In this work, we propose a novel method that associates the Molecular Function GO (MF-GO) terms based on their co-occurrences in a 'curated' set of proteins and enriched by the semantic relationships from the ontology. Interpro is used as a curated database as it integrates protein information from other databases that describe protein families, domains and functional sites, such as PROSITE, PRINTS, Pfam, ProDom, SMART and TIGRFAMs [16
Conceptually, the method is, to some extend, similar to the way in which similarities between aminoacids are 'learnt' from examples (structural curated alignments) rather than obtained from the raw chemical properties of the aminoacids. Methodologically, it shares aspects of the algorithm used in the DAVID tool [17
] for clustering heterogeneous annotation contents from different resources into annotation groups based on the co-association of the annotated genes in the databases.
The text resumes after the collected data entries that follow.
(** * book_creator: stage orchestration engine

    A shallow embedding of the orchestrator's stage engines (writing,
    fact mapping, creative guidelines), of the override merge, of the
    response-cache key and of the API's budget guard, with the properties
    the specification states about them.

    Conventions of the embedding.
    - A Python [dict] used only through lookups is a [gmap]; a dict whose
      insertion order is observable ([meta_lookup]) is an association list.
    - A [UUID] value is represented by its canonical text (the 36-character
      lower-case form [str(uuid)] prints), so [str(u)] is [u] itself.
    - [uuid4()] draws from an entropy source that is an input of the run.
    - A Python [float] is represented by the text [repr] prints for it.
    - A Python [str] is represented by its UTF-8 bytes; [len], slicing and
      [strip] work on its characters (module [Text]).
    - Raised exceptions are the [Raise] results of a small error monad.
    - An engine is modelled from its first agent call on: resolving the
      provider configuration, which comes before and may raise on a
      misconfigured environment, is not part of it.
    - Of the free text the agents return, the engines keep what the schema
      models check when an entry is recorded (a draft's content and summary,
      a feedback's message, category and rationale, a critic's overview, an
      implementer's notes); titles, the texts joined into the summary of
      the batch, timestamps and costs are not part of the model of the
      engines: the limits on those can only turn a run into a failure after
      the last pass. *)

From stdpp Require Import base option list gmap strings fin_maps fin_sets pretty.
From Stdlib Require Import ZArith Lia Sorted.

#[local] Set Warnings "-register-all".

Local Open Scope string_scope.
Local Open Scope Z_scope.

(** ** Exceptions and the error monad *)

Inductive exn : Type :=
  | ProviderResponseError (msg : string)
  | ValidationError
  | KeyError (key : string)
  | TypeError (msg : string)
  | NameError (name : string)
  | ValueError (msg : string)
  | HTTPException (status_code : Z) (detail : string).

Inductive result (A : Type) : Type :=
  | Ok (a : A)
  | Raise (e : exn).
Arguments Ok {A} a.
Arguments Raise {A} e.

Global Instance result_ret : MRet result := fun A a => Ok a.
Global Instance result_bind : MBind result := fun A B k m =>
  match m with
  | Ok a => k a
  | Raise e => Raise e
  end.

(** A [for] loop whose body may raise: the first exception aborts it. *)
Fixpoint for_each {A S} (body : S -> A -> result S) (st : S) (xs : list A)
  : result S :=
  match xs with
  | [] => Ok st
  | x :: xs' => st' ← body st x; for_each body st' xs'
  end.

(** What a schema-constrained call hands back to the engine once
    [json.loads] and [model_validate] have run on the response text. *)
Inductive reply (A : Type) : Type :=
  | Parsed (a : A)
  | NotJson          (* json.JSONDecodeError -> ProviderResponseError *)
  | SchemaMismatch   (* pydantic ValidationError *)
  | NoContent.       (* the provider itself raised ProviderResponseError *)
Arguments Parsed {A} a.
Arguments NotJson {A}.
Arguments SchemaMismatch {A}.
Arguments NoContent {A}.

Definition parse_reply {A} (what : string) (r : reply A) : result A :=
  match r with
  | Parsed a => Ok a
  | NotJson => Raise (ProviderResponseError (what +:+ " was not valid JSON"))
  | SchemaMismatch => Raise ValidationError
  | NoContent => Raise (ProviderResponseError "empty provider response")
  end.

Definition UUID : Type := string.
Definition uuid_str (u : UUID) : string := u.
Definition pyfloat : Type := string.

(** ** Budget guard (apps/api/app/main.py) *)

Module Budget.

Record project_row : Type := {
  spend_limit_cents : option Z;
  total_cost_cents : option Z;
}.

Definition HTTP_404_NOT_FOUND : Z := 404.
Definition HTTP_402_PAYMENT_REQUIRED : Z := 402.

Definition budget_exhausted : exn :=
  HTTPException HTTP_402_PAYMENT_REQUIRED
    "Project budget exhausted. Increase or disable the spend limit to continue.".

(* int(row.get("total_cost_cents") or 0) *)
Definition int_or_0 (v : option Z) : Z :=
  match v with
  | Some z => if z =? 0 then 0 else z
  | None => 0
  end.

Definition _fetch_budget_state (projects : gmap UUID project_row) (project_id : UUID)
  : result (option Z * Z) :=
  match projects !! project_id with
  | None => Raise (HTTPException HTTP_404_NOT_FOUND "Project not found")
  | Some row => Ok (spend_limit_cents row, int_or_0 (total_cost_cents row))
  end.

Definition _guard_project_budget (projects : gmap UUID project_row) (project_id : UUID)
  : result unit :=
  '(spend_limit, total_cents) ← _fetch_budget_state projects project_id;
  match spend_limit with
  | Some limit =>
      if total_cents >=? limit then Raise budget_exhausted else Ok tt
  | None => Ok tt
  end.

End Budget.

(** ** Provider overrides (orchestrator/app/models.py, flows.py, writing/engine.py) *)

Module Overrides.

Record ProviderOverride : Type := {
  name : option string;
  model : option string;
  temperature : option pyfloat;
  max_output_tokens : option Z;
  json_mode : option bool;
  top_p : option pyfloat;
  reasoning_effort : option string;
  verbosity : option string;
  thinking_budget : option Z;
  include_thoughts : option bool;
}.

(* [a or b] on [Optional[str]]: [None] and the empty string are falsy. *)
Definition str_truthy (a : option string) : bool :=
  match a with
  | Some s => negb (String.eqb s "")
  | None => false
  end.

Definition py_or (a b : option string) : option string :=
  if str_truthy a then a else b.

(* [a if a is not None else b] *)
Definition if_not_none {A} (a b : option A) : option A :=
  match a with
  | Some _ => a
  | None => b
  end.

Definition _merge_overrides (stage_override run_override : option ProviderOverride)
  : option ProviderOverride :=
  match stage_override, run_override with
  | None, _ => run_override
  | Some _, None => stage_override
  | Some s, Some r =>
      Some {| name := py_or (name s) (name r);
              model := py_or (model s) (model r);
              temperature := if_not_none (temperature s) (temperature r);
              max_output_tokens := if_not_none (max_output_tokens s) (max_output_tokens r);
              json_mode := if_not_none (json_mode s) (json_mode r);
              top_p := if_not_none (top_p s) (top_p r);
              reasoning_effort := if_not_none (reasoning_effort s) (reasoning_effort r);
              verbosity := if_not_none (verbosity s) (verbosity r);
              thinking_budget := if_not_none (thinking_budget s) (thinking_budget r);
              include_thoughts := if_not_none (include_thoughts s) (include_thoughts r) |}
  end.

End Overrides.

(** ** Fact mapping (orchestrator/app/fact_mapping/engine.py) *)

Module FactMapping.

Record Subchapter : Type := { sub_id : UUID; sub_order : Z }.
Record Chapter : Type := { chapter_id : UUID; chapter_order : Z; subchapters : list Subchapter }.
Record BookStructure : Type := { structure_project_id : UUID; chapters : list Chapter }.

Record ResearchFact : Type := { fact_id : UUID; subchapter_id : UUID }.

Record SubchapterFactCoverage : Type := {
  cov_subchapter_id : UUID;
  fact_count : nat;
}.

Record FactMappingBatch : Type := {
  project_id : UUID;
  facts : list ResearchFact;
  coverage : list SubchapterFactCoverage;
}.

Record FactMappingResult : Type := {
  batch : FactMappingBatch;
  critique : option string;
}.

(* counts[key] = counts.get(key, 0) + 1, over mapping.facts *)
Definition count_facts (fs : list ResearchFact) : gmap string nat :=
  foldl (fun counts fact =>
           let key := uuid_str (subchapter_id fact) in
           <[key := (default 0%nat (counts !! key) + 1)%nat]> counts)
        ∅ fs.

Definition _build_coverage (structure : BookStructure) (mapping : FactMappingBatch)
  : list SubchapterFactCoverage :=
  let counts := count_facts (facts mapping) in
  foldl (fun coverage chapter =>
           foldl (fun coverage subchapter =>
                    let key := uuid_str (sub_id subchapter) in
                    (coverage ++ [ {| cov_subchapter_id := sub_id subchapter;
                                      fact_count := default 0%nat (counts !! key) |} ])%list)
                 coverage (subchapters chapter))
        [] (chapters structure).

(* final_mapping.coverage = ... *)
Definition set_coverage (b : FactMappingBatch) (cov : list SubchapterFactCoverage)
  : FactMappingBatch :=
  {| project_id := project_id b; facts := facts b; coverage := cov |}.

(* text.strip() or None, on the critic's answer; the text is kept as given *)
Definition text_or_none (s : string) : option string :=
  if String.eqb s "" then None else Some s.

(** The three agent calls answer with [proposal], [critique_text] (already
    stripped) and [final]; [structure] is [None] when
    [BookStructure.model_validate] rejects the payload's structure. *)
Definition generate_fact_mapping
    (structure : option BookStructure)
    (proposal : reply FactMappingBatch)
    (critique_text : result string)
    (final : reply FactMappingBatch)
  : result FactMappingResult :=
  structure ← match structure with
              | Some s => Ok s
              | None => Raise ValidationError
              end;
  mapping ← parse_reply "Fact mapping response" proposal;
  critique_text ← critique_text;
  final_mapping ← parse_reply "Fact mapping response" final;
  let final_mapping := set_coverage final_mapping (_build_coverage structure final_mapping) in
  Ok {| batch := final_mapping; critique := text_or_none critique_text |}.

(** The subchapters of a structure, in document order. *)
Definition structure_subchapters (structure : BookStructure) : list Subchapter :=
  concat (map subchapters (chapters structure)).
The method analyses the mutual occurrences of the MF-GO terms across the Interpro entries. The occurrences are used as the basis of the comparison of the terms on the assumption that the persistent coincidence of two terms describes its 'relation' in the general functional space. The analysis of the occurrences provides a useful mathematical tool to quantify the functional similarity between terms. A hierarchical tree linking the MF-GO terms is built from the similarity matrix. We termed this tree the 'Functional Tree' and it formally constitutes a Distance Model since it satisfies the ultrametric triangle inequality. In this context, the Functional Distance for a pair of terms, Df, is defined as the height of their least common ancestor in the 'Functional Tree'. In addition, the tree allows the GO terms to be clustered into compact and homogeneous groups with biological meaning.
We describe here how the Functional Tree was built, how the tree is clustered and the groups generated are analyzed in terms of the functions they describe. The Functional Distance Df derived from the Functional Tree was used to calculate the distances between pairs of yeast proteins to assess the reliability of the tree. We also compare this new metric with another based on semantic similarities.